Sean: (O.H.) Wine. There's nothing like it. As Sir Edwin Malebar once wrote: It can elevate the soul.

Sean: Hi. I'm Sean Mondovi. For years, my stepfather, Robert Mondovi, has made some of the finest wines in the world. And the Mondovi heritage of fine wine making is alive and well, here, at Sean Mondovi Vineyards.

(He takes a sip from wine glass and visibly grimaces at the taste.)

Sean: That's right. For nearly a tenth of a half of a century, Sean Mondovi wine has been associated with quality.
Four years ago, when I told my Dad I wanted to own my own vineyard, he said, 'First of all, don't call me Dad. You're 27 and this is the second time I've ever met you. Second, no you can't own a vineyard. You're a convicted felon and your Mother told me you have a learning disability.'
Well guess what Dad? You were wrong...about some of that stuff.

(He takes another drink from the wine glass and grimaces again at the taste.)

Sean: And today, at Sean Mondovi wine place, we are committed to the best wine-ing techniques around. Like the time-honored aging process. And nothing ages wine like a hot 3 hour van ride from our wine factory in San Jose, straight to your mouth. That's right. When a van with a cactus airbrushed on the side pulls up outside your house, and a guy with a "fu-manchu" mustache hands you a case of Coke bottles filled with wine, you know you're in Sean Mondovi country: the San Jose metropolitan area.

(He takes another sip and moans aloud at the terrible taste.)

Sean: The classic balance between wine and food is an integral part of the Sean Mondovi experience. Whether you're having Steak-Ums or tacos or you can't afford food, you'll want a 2 liter Mountain Dew bottle filled with Sean Mondovi's reddish-style wine drink. You won't be disappointed.

(He takes another drink and starts getting dry heaves from the bad taste. His Step dad walks into the scene.)

Robert: What the hell are you doing out here, Sean?

Sean: I'm shooting a commercial for my wine. Are you jealous Dad?

Robert: That's Mr. Mondovi, punk, and your not welcome on my property. I won't have you stealing from your mother again.

(Robert picks Sean up by the back of the neck.)

Sean: (yells) MOM! MOM!

(Mother rushes in.)

Mother: Sean, please leave. I can't trust you anymore. Just go. Get out of here. Go!

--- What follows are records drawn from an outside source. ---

Definition pool_alloc_large (size : Z) : A (option addr) :=
  let page := page_size in
  if (page <=? 0) || (size =? 0) then mret None else
  let offset := LARGE_OFFSET in
  if (KVS_SLAB_SIZE <=? offset) || (SIZE_MAX - offset <? size) then mret None else
  let total := offset + size in
  let remainder := total mod page in
  let padding := if remainder =? 0 then 0 else page - remainder in
  if SIZE_MAX - padding <? total then mret None else
  let mapping := total + padding in
  large ← region_memory_alloc mapping;
  match large with
  | None => mret None
  | Some large =>
      first ← gets large_regions;
      put_region large (RegionLarge (KvsLarge mapping None first));;
      (match first with Some first => set_prev first (Some large) | None => mret tt end);;
      modify (put_large (Some large));;
      mret (Some (large + offset))
  end.

(** [prev->next = p], or the head of the list; [next->prev = p]. *)
Definition link_next (prev p : option addr) : A unit :=
  match prev with Some prev => set_next prev p | None => modify (put_large p) end.
Definition link_prev (next p : option addr) : A unit :=
  match next with Some next => set_prev next p | None => mret tt end.

Definition pool_free_large (large : addr) : A Z :=
  l ← large_at large;
  let prev := large_prev l in
  let next := large_next l in
  link_next prev next;;
  link_prev next prev;;
  r ← on_system (munmap large (mapping_size l));
  if r =? 0 then modify (λ s, put_regions (delete large (regions s)) s);; mret 0 else
  link_next prev (Some large);;
  link_prev next (Some large);;
  mret (-1).
(* ===== verification/PoolSteps.v ===== *)
(** The operations of the allocator preserve its invariant and do what they promise:
    taking and returning blocks of slabs, new slabs, the list of large regions, the
    entry points, the statistics and destruction. *)

From Stdlib Require Import ZArith Lia.
From S2P Require Import Prelude Runtime Allocator.

(** * Operations on the invariant *)

Section steps.
Context `{VirtualMemoryLaws V}.
Implicit Types (s : allocator V) (v : V) (h : gmap Z region) (L : list addr).

Lemma linked_ext h h' prev L next : (∀ p, p ∈ L → h' !! p = h !! p) → dlinked h prev L next → dlinked h' prev L next.
Proof.
  revert prev. induction L as [|p L IH]; intros prev Hext; [done|]. intros [Hp HL]. split; [rewrite Hext; [done|by left]|].
  apply IH; [|done]. intros q Hq. apply Hext. by right.
Qed.

Lemma step_slab {X} p x s (k : kvs_slab_t → M (allocator V) X) Q : regions s !! p = Some (RegionSlab x) →
  wp (k x) s Q → wp (slab_at p ≫= k) s Q.
Proof. intros Hp Hk. eapply wp_eq; [|exact Hk]. unfold slab_at, region_at, gets, mbind, M_bind. cbn. by rewrite Hp. Qed.

Lemma step_large {X} p l s (k : kvs_large_t → M (allocator V) X) Q : regions s !! p = Some (RegionLarge l) →
  wp (k l) s Q → wp (large_at p ≫= k) s Q.
Proof. intros Hp Hk. eapply wp_eq; [|exact Hk]. unfold large_at, region_at, gets, mbind, M_bind. cbn. by rewrite Hp. Qed.

Lemma core_slab s p x : core s → regions s !! p = Some (RegionSlab x) →
  slab_block_size x ∈ class_sizes ∧ layout_ok (slab_block_size x) = true ∧ ∃ fl, slab_ok p (slab_block_size x) x fl.
Proof. intros Hc Hp. destruct (core_regions _ Hc _ _ Hp) as (_ & _ & _ & _ & Hcl & Hs). split; [done|]. split; [by apply class_layout|done]. Qed.
(* ===== verification/Uring.v ===== *)
(** The write and sync requests of src/persistence/uring_io.c, over io_uring.

    liburing is an interface.  [RingLaws] states what its manual pages document on these
    observations: the files and descriptors, the entries prepared, and the requests
    submitted whose completion was not taken.  Requests complete in any order; the
    bytes that a completed write stored are a beginning of its data; calls may be
    interrupted, and may fail when the state is not healthy.  The theorems show that a
    batch is written as [OsLaws] of Os promises, and that no request is in flight when a
    function returns, so that the caller's buffers are its own again.  [errno] is not
    modelled. *)

From Stdlib Require Import ZArith Lia.
From S2P Require Import Prelude Os.

Definition EINTR : Z := 4.
Definition ENOENT : Z := 2.

(** A submission entry: what [io_uring_prep_write] or [io_uring_prep_fsync] put into it,
    and its [user_data]. *)
Inductive uring_op :=
| WriteOp (fd : Z) (data : bytes) (position : Z)
| FsyncOp (fd : Z).
Record io_uring_sqe := Sqe { sqe_op : option uring_op; user_data : Z }.
Definition blank_sqe : io_uring_sqe := Sqe None 0.

(** A completion: [user_data] and [res]. *)
Record io_uring_cqe := Cqe { cqe_user_data : Z; cqe_res : Z }.
(* ===== verification/Rdma.v ===== *)
(** The RDMA transport as the replication code uses it (include/rdma_transport.h).

    The calls of src/network/rdma_transport.c are an interface.  [RdmaLaws] states
    what the header documents of them on three observations: the messages taken from
    completed receives, the messages submitted, and all the messages the peer ever
    sends, of which the received ones are the first.  Any call may fail.  The interface
    includes [malloc] and [free] of the C library, which the replication code uses for
    its scratch block.  [script] is a transport that delivers what it is told to. *)

From Stdlib Require Import ZArith Lia.
From S2P Require Import Prelude.

Inductive kvs_rdma_event_type_t := KVS_RDMA_EVENT_ACCEPTING | KVS_RDMA_EVENT_ESTABLISHED | KVS_RDMA_EVENT_DISCONNECTED.
#[export] Instance kvs_rdma_event_type_eq_dec : EqDecision kvs_rdma_event_type_t.
Proof. solve_decision. Defined.
Record kvs_rdma_event_t := RdmaEvent { event_type : kvs_rdma_event_type_t; event_connection : option addr }.
Definition event_zero : kvs_rdma_event_t := RdmaEvent KVS_RDMA_EVENT_ACCEPTING None.

Inductive kvs_rdma_completion_type_t := KVS_RDMA_COMPLETION_SEND | KVS_RDMA_COMPLETION_RECV.
#[export] Instance kvs_rdma_completion_type_eq_dec : EqDecision kvs_rdma_completion_type_t.
Proof. solve_decision. Defined.
(** A completion and the bytes it points to; there are none for a send. *)
Record kvs_rdma_completion_t := RdmaCompletion { completion_type : kvs_rdma_completion_type_t; completion_data : bytes }.

(** Connections and listeners are addresses; [None] is a null pointer. *)
Class Rdma (T : Type) := {
  rdma_received : T → list bytes;
  rdma_submitted : T → list bytes;
  rdma_stream : T → list bytes;
  kvs_rdma_listener_create : M T (option addr);
  kvs_rdma_listener_start : option addr → bytes → Z → Z → M T Z;
  (** the result and [*listener] *)
  kvs_rdma_listener_close : option addr → M T (Z * option addr);
  (** the result, [*connection] and [*event] *)
  kvs_rdma_listener_poll : option addr → option addr → Z → Z → M T (Z * option addr * kvs_rdma_event_t);
  kvs_rdma_connection_start : option addr → bytes → Z → Z → M T (Z * option addr);
  kvs_rdma_connection_close : option addr → M T (Z * option addr);
  kvs_rdma_connection_disconnect : option addr → M T Z;
  kvs_rdma_connection_poll_event : option addr → Z → Z → M T (Z * kvs_rdma_event_t);
  kvs_rdma_connection_send : option addr → bytes → M T Z;
  kvs_rdma_connection_poll_completion : option addr → M T (Z * kvs_rdma_completion_t);
  kvs_rdma_connection_receive_next : option addr → M T Z;
  libc_malloc : Z → M T (option addr);
  libc_free : addr → M T unit;
}.

Definition traffic_same {T} `{Rdma T} (t t' : T) : Prop :=
  rdma_received t' = rdma_received t ∧ rdma_submitted t' = rdma_submitted t ∧ rdma_stream t' = rdma_stream t.

(** 0 or -1, as most calls return. *)
Definition status (r : Z) : Prop := r = 0 ∨ r = -1.

Class RdmaLaws (T : Type) `{Rdma T} : Prop := {
  listener_create_law t : wp kvs_rdma_listener_create t (λ _ t', traffic_same t t');
  listener_start_law l ip port backlog t : wp (kvs_rdma_listener_start l ip port backlog) t (λ r t', traffic_same t t' ∧ status r);
  listener_close_law l t : wp (kvs_rdma_listener_close l) t (λ '(r, l') t', traffic_same t t' ∧
    (r = 0 ∧ l' = None ∨ r = -1 ∧ l' = l));
  listener_poll_law l c n depth t : wp (kvs_rdma_listener_poll l c n depth) t (λ '(r, _, _) t', traffic_same t t' ∧ (r = 1 ∨ status r));
  connection_start_law c host port ms t : wp (kvs_rdma_connection_start c host port ms) t (λ '(r, c') t', traffic_same t t' ∧
    (r = 0 ∧ c' ≠ None ∨ r = -1));
  connection_close_law c t : wp (kvs_rdma_connection_close c) t (λ '(r, c') t', traffic_same t t' ∧
    (r = 0 ∧ c' = None ∨ r = -1 ∧ c' = c ∧ c ≠ None));
  disconnect_law c t : wp (kvs_rdma_connection_disconnect c) t (λ r t', traffic_same t t' ∧ status r);
  poll_event_law c n depth t : wp (kvs_rdma_connection_poll_event c n depth) t (λ '(r, _) t', traffic_same t t' ∧ (r = 1 ∨ status r));
  send_law c data t : wp (kvs_rdma_connection_send c data) t (λ r t', rdma_received t' = rdma_received t ∧
    rdma_stream t' = rdma_stream t ∧
    (r = 0 ∧ rdma_submitted t' = rdma_submitted t ++ [data] ∨ r = -1 ∧ rdma_submitted t' = rdma_submitted t));
  poll_completion_law c t : wp (kvs_rdma_connection_poll_completion c) t (λ '(r, completion) t',
    rdma_submitted t' = rdma_submitted t ∧ rdma_stream t' = rdma_stream t ∧
    (r = 1 ∧ completion_type completion = KVS_RDMA_COMPLETION_RECV ∧
       rdma_received t' = rdma_received t ++ [completion_data completion] ∧ rdma_received t' `prefix_of` rdma_stream t' ∨
     rdma_received t' = rdma_received t ∧ (r = 1 ∧ completion_type completion = KVS_RDMA_COMPLETION_SEND ∨ status r)));
  receive_next_law c t : wp (kvs_rdma_connection_receive_next c) t (λ r t', traffic_same t t' ∧ status r);
  libc_malloc_law n t : wp (libc_malloc n) t (λ _ t', traffic_same t t');
  libc_free_law p t : wp (libc_free p) t (λ _ t', traffic_same t t');
}.

(** * A transport with a script *)

(** The next results of the polls; [scr_up] says whether the other calls succeed. *)
Record script := Script {
  scr_received : list bytes;
  scr_submitted : list bytes;
  scr_events : list (option kvs_rdma_event_type_t);
  scr_completions : list (option kvs_rdma_completion_t);
  scr_up : bool;
}.

(** The data of the receives to come. *)
Definition script_incoming : list (option kvs_rdma_completion_t) → list bytes := omap (λ c,
  match c with
  | Some (RdmaCompletion KVS_RDMA_COMPLETION_RECV b) => Some b
  | _ => None
  end).

Definition script_call (t : script) : Z := if scr_up t then 0 else -1.
Definition script_event : M script (Z * kvs_rdma_event_t) := λ t,
  match scr_events t with
  | [] => Ok (0, event_zero) t
  | e :: l => Ok (match e with Some e => (1, RdmaEvent e (Some 1)) | None => (-1, event_zero) end)
                 (Script (scr_received t) (scr_submitted t) l (scr_completions t) (scr_up t))
  end.

#[export] Instance script_rdma : Rdma script := {|
  rdma_received := scr_received;
  rdma_submitted := scr_submitted;
  rdma_stream t := scr_received t ++ script_incoming (scr_completions t);
  kvs_rdma_listener_create := λ t, Ok (if scr_up t then Some 2 else None) t;
  kvs_rdma_listener_start l ip port backlog := λ t, Ok (script_call t) t;
  kvs_rdma_listener_close l := λ t, Ok (if scr_up t then (0, None) else (-1, l)) t;
  kvs_rdma_listener_poll l c n depth := '(r, e) ← script_event; mret (r, if r =? 1 then Some 1 else c, e);
  kvs_rdma_connection_start c host port ms := λ t, Ok (if scr_up t then (0, Some 1) else (-1, c)) t;
  kvs_rdma_connection_close c := λ t, Ok (if scr_up t then (0, None) else match c with None => (0, None) | Some _ => (-1, c) end) t;
  kvs_rdma_connection_disconnect c := λ t, Ok (script_call t) t;
  kvs_rdma_connection_poll_event c n depth := script_event;
  kvs_rdma_connection_send c data := λ t,
    if scr_up t then Ok 0 (Script (scr_received t) (scr_submitted t ++ [data]) (scr_events t) (scr_completions t) (scr_up t))
    else Ok (-1) t;
  kvs_rdma_connection_poll_completion c := λ t,
    match scr_completions t with
    | [] => Ok (0, RdmaCompletion KVS_RDMA_COMPLETION_SEND []) t
    | None :: l => Ok (-1, RdmaCompletion KVS_RDMA_COMPLETION_SEND []) (Script (scr_received t) (scr_submitted t) (scr_events t) l (scr_up t))
    | Some e :: l =>
        Ok (1, e) (Script (match completion_type e with
                           | KVS_RDMA_COMPLETION_RECV => scr_received t ++ [completion_data e]
                           | KVS_RDMA_COMPLETION_SEND => scr_received t
                           end) (scr_submitted t) (scr_events t) l (scr_up t))
    end;
  kvs_rdma_connection_receive_next c := λ t, Ok (script_call t) t;
  libc_malloc n := λ t, Ok (if scr_up t then Some 3 else None) t;
  libc_free p := λ t, Ok tt t;
|}.

Lemma script_status t : status (script_call t).
Proof. unfold script_call, status. destruct (scr_up t); auto. Qed.

Lemma script_event_law t : wp script_event t (λ '(r, _) t', traffic_same t t' ∧ (r = 1 ∨ status r)).
Proof. unfold wp, script_event, status. destruct (scr_events t) as [|[e|] l]; (split; [done|auto]). Qed.

#[export] Instance script_rdma_laws : RdmaLaws script.
Proof.
  split; intros.
  - done.
  - split; [done|apply script_status].
  - unfold wp. simpl. destruct (scr_up t); split; auto; done.
  - eapply wp_step; [apply script_event_law|]. intros [r e] t' Hr. by apply wp_ret.
  - unfold wp. simpl. destruct (scr_up t); split; auto; done.
  - unfold wp. simpl. destruct (scr_up t), c; (split; [done|]); auto.
  - split; [done|apply script_status].
  - apply script_event_law.
  - unfold wp. simpl. destruct (scr_up t); split; auto.
  - destruct t as [rec sub ev comp up]. unfold wp, status. cbn. destruct comp as [|[[[] b]|] l]; cbn.
    + split; [done|]. split; [done|]. auto.
    + split; [done|]. split; [done|]. auto.
    + rewrite <- app_assoc. split; [done|]. split; [done|]. left. split; [done|]. split; [done|]. split; [done|].
      exists (script_incoming l). by rewrite <- app_assoc.
    + split; [done|]. split; [done|]. auto.
  - split; [done|apply script_status].
  - done.
  - done.
Qed.
(** A handler that records the commands it is given. *)
Definition recorder : aof_replay_handler (mem_os * list (list kvs_slice_t)) := λ fields _ '(d, l),
  Ok 4 (d, l ++ [fields]).

Lemma aof_replay_in_order_witness :
  let d := p_os (sample_log (aof_record sample_command ++ aof_record [lit "DEL"; lit "x"])) in
  wp (kvs_aof_replay fst (λ d s, (d, s.2)) (lit "kvs.aof") (zlen (aof_record sample_command)) recorder) (d, [])
    (replay_outcome fst (λ d s, (d, s.2)) (d, []) (λ r s, r = 0 ∧ s.2 = [slice_of <$> [lit "DEL"; lit "x"]])).
Proof.
  intros d.
  refine (aof_replay_in_order fst (λ d s, (d, s.2)) (lit "kvs.aof") (aof_record sample_command)
    [[lit "DEL"; lit "x"]] [aof_record [lit "DEL"; lit "x"]] recorder (d, []) _ _ _ _ _ _ _).
  - discriminate.
  - vm_compute. reflexivity.
  - vm_compute. discriminate.
  - constructor; [|constructor].
    refine (proj1 (proj2 (record_text _ (zlen (aof_record [lit "DEL"; lit "x"])) _ _ _))).
    + repeat (apply Forall_cons; split; [vm_compute; discriminate|]). by apply Forall_nil.
    + vm_compute. discriminate.
    + vm_compute. reflexivity.
  - repeat constructor; vm_compute; discriminate.
  - intros s1 (d1 & -> & _). done.
Defined.

(** A log that ends in the middle of a command (the append was cut off by a
    crash) replays the whole commands before the tear and then reports -1: the
    recovery fails instead of dropping or misreading the incomplete command. *)
Theorem aof_replay_torn `{OsLaws D} {T} (get_os : T → D) (set_os : D → T → T)
    (path pre : bytes) cmds ts c t (k : nat) handler s (P : T → Prop) :
  path ≠ [] → file_at (get_os s) path = Some (pre ++ mjoin ts ++ take k t) →
  zlen (pre ++ mjoin ts ++ t) ≤ SIZE_MAX → Forall2 command_text cmds ts → Forall (λ c, 1 ≤ zlen c ≤ 3) cmds →
  command_text c t → 1 ≤ zlen c ≤ 3 → (0 < k < List.length t)%nat →
  (∀ s1, os_indistinct get_os set_os s s1 → wp (replay_commands handler cmds) s1 (λ r s2, r = 0 ∧ P s2)) →
  wp (kvs_aof_replay get_os set_os path (zlen pre) handler) s (λ r s', r = -1 ∧
    replay_outcome get_os set_os s (λ r s2, r = -1 ∧ P s2) r s').
Proof.
  intros Hp Hf Hsz Hts Hcs Ht Hc Hk Hh.
  pose proof (zlen_nonneg (mjoin ts)). pose proof (zlen_nonneg pre).
  assert (zlen (take k t) = Z.of_nat k) as Hkl by (unfold zlen; rewrite length_take; lia).
  assert (zlen (pre ++ mjoin ts ++ take k t) ≤ SIZE_MAX) as Hsz'.
  { rewrite !zlen_app in *. unfold zlen at 3 in Hsz. lia. }
  eapply wp_mono.
  - apply (aof_replay_spec _ _ path (zlen pre) handler s (pre ++ mjoin ts ++ take k t) (λ r s2, r = -1 ∧ P s2) Hp); [done|exact Hf|done|].
    intros s1 Hs1. rewrite Z.min_l by (rewrite !zlen_app; lia).
    unfold wp. rewrite (replay_loop_log handler cmds ts) by done.
    specialize (Hh s1 Hs1). revert Hh. unfold wp at 1. unfold mbind, M_bind.
    destruct (replay_commands handler cmds s1) as [r s2| |]; [|done|done]. intros [-> HP]. cbn [Z.ltb Z.compare].
    rewrite app_assoc, <- zlen_app, (replay_loop_torn handler _ _ c); try done.
    rewrite !zlen_app in Hsz. lia.
  - intros r s' Ho. split; [|done]. destruct Ho as [[-> _]|(r2 & s2 & [-> _] & _ & [-> | [-> _]])]; done.
Qed.
Lemma decode_u64_value b : (8 ≤ List.length b)%nat → decode_u64_be b = be_value (take 8 b).
Proof.
  intros Hb. unfold decode_u64_be.
  assert (∀ n : nat, (n ≤ 8)%nat →
    foldl (λ value i, Z.lor (Z.shiftl value 8 mod 2 ^ 64) (uchar (byte_at b i))) 0 (Z.of_nat <$> seq 0 n) = be_value (take n b)) as Hn.
  { induction n as [|n IH]; intros Hn; [done|]. rewrite seq_S, fmap_app, foldl_app, IH by lia. cbn.
    destruct (lookup_lt_is_Some_2 b n) as [c Hc]; [lia|]. rewrite (take_S_r _ _ _ Hc), be_value_snoc.
    replace (byte_at b (Z.of_nat n)) with c by (unfold byte_at; by rewrite znth_lookup, Hc).
    pose proof (be_value_range (take n b)) as Hr. apply be_shift_step. split; [lia|].
    eapply Z.lt_le_trans; [apply Hr|]. change (2 ^ 56) with (256 ^ 7). apply Z.pow_le_mono_r; [lia|].
    unfold zlen. rewrite length_take. lia. }
  apply (Hn 8%nat). lia.
Qed.

Lemma encode_u32_length v : List.length (encode_u32_be v) = 4%nat.
Proof. done. Qed.
Lemma encode_u64_length v : List.length (encode_u64_be v) = 8%nat.
Proof. done. Qed.

Lemma decode_encode_u32 v rest : 0 ≤ v ≤ UINT32_MAX → decode_u32_be (encode_u32_be v ++ rest) = v.
Proof.
  intros Hv. rewrite decode_u32_value by (rewrite length_app, encode_u32_length; lia).
  rewrite encode_u32_bytes. rewrite take_app_length' by (symmetry; apply be_bytes_length).
  apply be_value_bytes. unfold UINT32_MAX in *. lia.
Qed.

Lemma decode_encode_u64 v rest : 0 ≤ v ≤ UINT64_MAX → decode_u64_be (encode_u64_be v ++ rest) = v.
Proof.
  intros Hv. rewrite decode_u64_value by (rewrite length_app, encode_u64_length; lia).
  rewrite encode_u64_bytes. rewrite take_app_length' by (symmetry; apply be_bytes_length).
  apply be_value_bytes. unfold UINT64_MAX in *. lia.
Qed.

Lemma encode_decode_u32 b rest : List.length b = 4%nat → encode_u32_be (decode_u32_be (b ++ rest)) = b ∧ 0 ≤ decode_u32_be (b ++ rest) ≤ UINT32_MAX.
Proof.
  intros Hb. rewrite decode_u32_value by (rewrite length_app; lia). rewrite take_app_length' by done.
  rewrite encode_u32_bytes, <- Hb, be_bytes_value. split; [done|]. pose proof (be_value_range b) as Hr.
  unfold zlen in Hr. rewrite Hb in Hr. change (256 ^ Z.of_nat 4) with (UINT32_MAX + 1) in Hr. lia.
Qed.

Lemma encode_decode_u64 b rest : List.length b = 8%nat → encode_u64_be (decode_u64_be (b ++ rest)) = b ∧ 0 ≤ decode_u64_be (b ++ rest) ≤ UINT64_MAX.
Proof.
  intros Hb. rewrite decode_u64_value by (rewrite length_app; lia). rewrite take_app_length' by done.
  rewrite encode_u64_bytes, <- Hb, be_bytes_value. split; [done|]. pose proof (be_value_range b) as Hr.
  unfold zlen in Hr. rewrite Hb in Hr. change (256 ^ Z.of_nat 8) with (UINT64_MAX + 1) in Hr. lia.
Qed.

(** * Lemmas on the CRC *)

Definition word32 (c : Z) : Prop := 0 ≤ c < 2 ^ 32.

Lemma crc_update_app c d1 d2 : snapshot_crc32_update c (d1 ++ d2) = snapshot_crc32_update (snapshot_crc32_update c d1) d2.
Proof. apply foldl_app. Qed.

Lemma lxor_word a b : word32 a → word32 b → word32 (Z.lxor a b).
Proof.
  unfold word32. intros Ha Hb. destruct (Z.eq_dec (Z.lxor a b) 0) as [->|Hne]; [lia|].
  assert (0 ≤ Z.lxor a b) by (apply Z.lxor_nonneg; lia). split; [done|].
  apply Z.log2_lt_pow2; [lia|]. eapply Z.le_lt_trans; [apply Z.log2_lxor; lia|].
  assert (∀ x, 0 ≤ x < 2 ^ 32 → Z.log2 x < 32) as Hl.
  { intros x Hx. destruct (Z.eq_dec x 0) as [->|]; [done|]. apply Z.log2_lt_pow2; lia. }
  apply Z.max_lub_lt; auto.
Qed.
(* ===== verification/SnapshotStore.v ===== *)
(** Saving and loading snapshots, src/persistence/snapshot_store.c: the buffered
    writer, the encoding of the four engines, the save that replaces the file in
    one step, and the load that inserts the records of a validated file.

    The state is the one of the persistence layer ([pworld]); the engines are
    passed along.  The valid bytes of the write buffer are kept as a list, the
    bytes behind them are never read.  [errno] is not kept. *)

From Stdlib Require Import ZArith Lia.
From S2P Require Import Prelude Runtime Engine ArrayEngine HashEngine SkipList Kvengine Os MappedFile Codec Aof SnapshotFormat.

Definition SNAPSHOT_WRITE_BLOCK_SIZE : Z := 65536.
Definition SNAPSHOT_WRITE_BLOCK_COUNT : Z := 4.
Definition SNAPSHOT_WRITE_BUFFER_SIZE : Z := SNAPSHOT_WRITE_BLOCK_SIZE * SNAPSHOT_WRITE_BLOCK_COUNT.

(** [snapshot_writer_t]; [sw_bytes] are the first [buffered_bytes] bytes of the
    buffer, [sw_io] is [io.initialized]. *)
Record snapshot_writer_t := SnapWriter {
  sw_fd : Z;
  sw_io : bool;
  sw_buffer : option addr;
  sw_bytes : bytes;
  sw_next : Z;
  sw_checkpoint : kvs_snapshot_checkpoint_t;
}.
Definition snapshot_writer_zero : snapshot_writer_t := SnapWriter 0 false None [] 0 checkpoint_zero.
(* ===== verification/Execute.v ===== *)
(** The execution of one command, src/kvstore.c: what [kvs_execute_fields] does for
    every kind of command, from the copying of the fields to the reply, and the
    properties of the executor.  The definitions are those of Kvstore. *)

From Stdlib Require Import ZArith Lia.
From S2P Require Import Prelude Runtime RbEngine Engine Codec ArrayEngine HashEngine SkipList Kvengine Buffer Os MappedFile Aof SnapshotFormat SnapshotStore SnapshotLoad Kvstore.

(** * Tokens and replies *)

Section tokens_spec.
Context `{CRuntimeLaws RT}.
Implicit Types (own : list addr) (F : gset addr) (w : RT) (toks : list cstr).

Definition slot_blocks (slots : list (option cstr)) : list addr := omap (fmap cs_addr) slots.

Lemma slot_blocks_tokens toks n : slot_blocks ((Some <$> toks) ++ replicate n None) = cs_addr <$> toks.
Proof.
  unfold slot_blocks. rewrite omap_app.
  assert (omap (fmap cs_addr) (replicate n (@None cstr)) = []) as -> by (by induction n).
  rewrite app_nil_r. induction toks as [|t toks IH]; [done|]. cbn. by f_equal.
Qed.

Lemma free_slots_spec slots own F w :
  owns (slot_blocks slots ++ own) F w →
  wp (free_slots slots) w (λ _ w', owns own F w' ∧ (roomy w → roomy w')).
Proof.
  revert w. induction slots as [|[t|] slots IH]; intros w Hw; cbn [free_slots].
  - by apply wp_ret.
  - eapply wp_step; [by apply (wp_free _ (slot_blocks slots ++ own) F)|]. intros _ w1 [Hw1 Hr1].
    eapply wp_mono; [by apply IH|]. naive_solver.
  - eapply wp_step; [by apply (wp_free_null (slot_blocks slots ++ own) F)|]. intros _ w1 [Hw1 Hr1].
    eapply wp_mono; [by apply IH|]. naive_solver.
Qed.

Lemma free_tokens_spec toks own F w :
  owns ((cs_addr <$> toks) ++ own) F w →
  wp (free_slots (Some <$> toks)) w (λ _ w', owns own F w' ∧ (roomy w → roomy w')).
Proof.
  intros Hw. apply free_slots_spec. pose proof (slot_blocks_tokens toks 0) as E. cbn in E. rewrite app_nil_r in E.
  by rewrite E.
Qed.

Definition field_good (f : kvs_slice_t) : Prop := field_bad f = false ∧ field_has_nul f = false.

Lemma copy_fields_spec fields toks own F w :
  owns ((cs_addr <$> toks) ++ own) F w →
  wp (copy_fields fields toks) w (λ r w', (roomy w → roomy w') ∧
    match r with
    | Some toks' => owns ((cs_addr <$> toks') ++ own) F w' ∧
        cs_str <$> toks' = (cs_str <$> toks) ++ (slice_bytes <$> fields)
    | None => owns own F w' ∧ ¬ (roomy w ∧ Forall field_good fields)
    end).
Proof.
  revert toks w. induction fields as [|f fields IH]; intros toks w Hw; cbn [copy_fields].
  { apply wp_ret. by rewrite app_nil_r. }
  cbv zeta. set (fail := _;; mret None).
  assert (∀ w1, owns ((cs_addr <$> toks) ++ own) F w1 → (roomy w → roomy w1) → ¬ (roomy w ∧ Forall field_good (f :: fields)) →
    wp fail w1 (λ r w', (roomy w → roomy w') ∧ match r with
      | Some toks' => owns ((cs_addr <$> toks') ++ own) F w' ∧ cs_str <$> toks' = (cs_str <$> toks) ++ (slice_bytes <$> f :: fields)
      | None => owns own F w' ∧ ¬ (roomy w ∧ Forall field_good (f :: fields)) end)) as Hfail.
  { intros w1 Hw1 Hr Hbad. unfold fail. eapply wp_step.
    - apply (free_slots_spec _ own F). by rewrite slot_blocks_tokens.
    - intros _ w2 [Hw2 Hr2]. apply wp_ret. naive_solver. }
  destruct (field_bad f || field_has_nul f) eqn:Hb.
  { apply Hfail; [done|done|]. intros [_ [[H1 H2] _]%Forall_cons]. rewrite H1, H2 in Hb. done. }
  apply orb_false_iff in Hb.
  eapply wp_step; [by apply wp_malloc_copy|]. intros [t|] w1 [Hw1 Hr1]; cycle 1.
  { apply Hfail; naive_solver. }
  destruct Hw1 as [Hs Hw1]. eapply wp_mono; [apply IH; revert Hw1; apply owns_perm; rewrite fmap_app; cbn; solve_Permutation|].
  intros [toks'|] w2 [Hr2 Hpost]; (split; [naive_solver|]).
  - rewrite fmap_app, <- app_assoc in Hpost. cbn in Hpost. by rewrite Hs in Hpost.
  - destruct Hpost as [Ho Hno]. split; [done|]. intros [Hroom [_ Hall]%Forall_cons]. apply Hno. split; [by apply Hr1|done].
Qed.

Sean: (whining) Can't I just have a hundred grand for my own wine vineyard?

(Robert takes a drink from the wine glass and immediately spits it out.)

Robert: This isn't wine! (sniffing the drink) It's tequila and 5-Alive and those little marshmallows you put in cocoa.

Sean: ...And fish and seawater. (playing toward the camera) It's Sean Mondovi's finest vintage.

Robert: How dare you use that name, you son-of-a-bitch. Your last name is Holdger.

Sean: My Dad was a hero! He died in the Navy!

Robert: HA! The hell he did. I'll tell you who your Father was.

Mother: No! Robert, don't!

Robert: Your father was a hobo...

Sean: No...

Robert: with a bottle of chloroform...

Sean: No! I'm going to kill you!!

(Sean takes a lunge at Robert, but gets a punch in the gut, instead.)

Robert: I want you out of here now!

Sean: (crying, and trying to hug Robert) I love you, Daddy, I love you!

Robert: (fighting him off) I'm not your father.

Sean: I wanna make you you proud with my wine.

Robert: I'm not your father!

(The camera pans down to a close up of the Mountain Dew bottle with a cheap handwritten Mondovi Vineyard logo taped to the side.)

Narrator: (O. H.) Sean Mondovi Vineyards. For when excellence and burnished fineries need to gently visit the warmth of your tablery.
What the hell does that mean?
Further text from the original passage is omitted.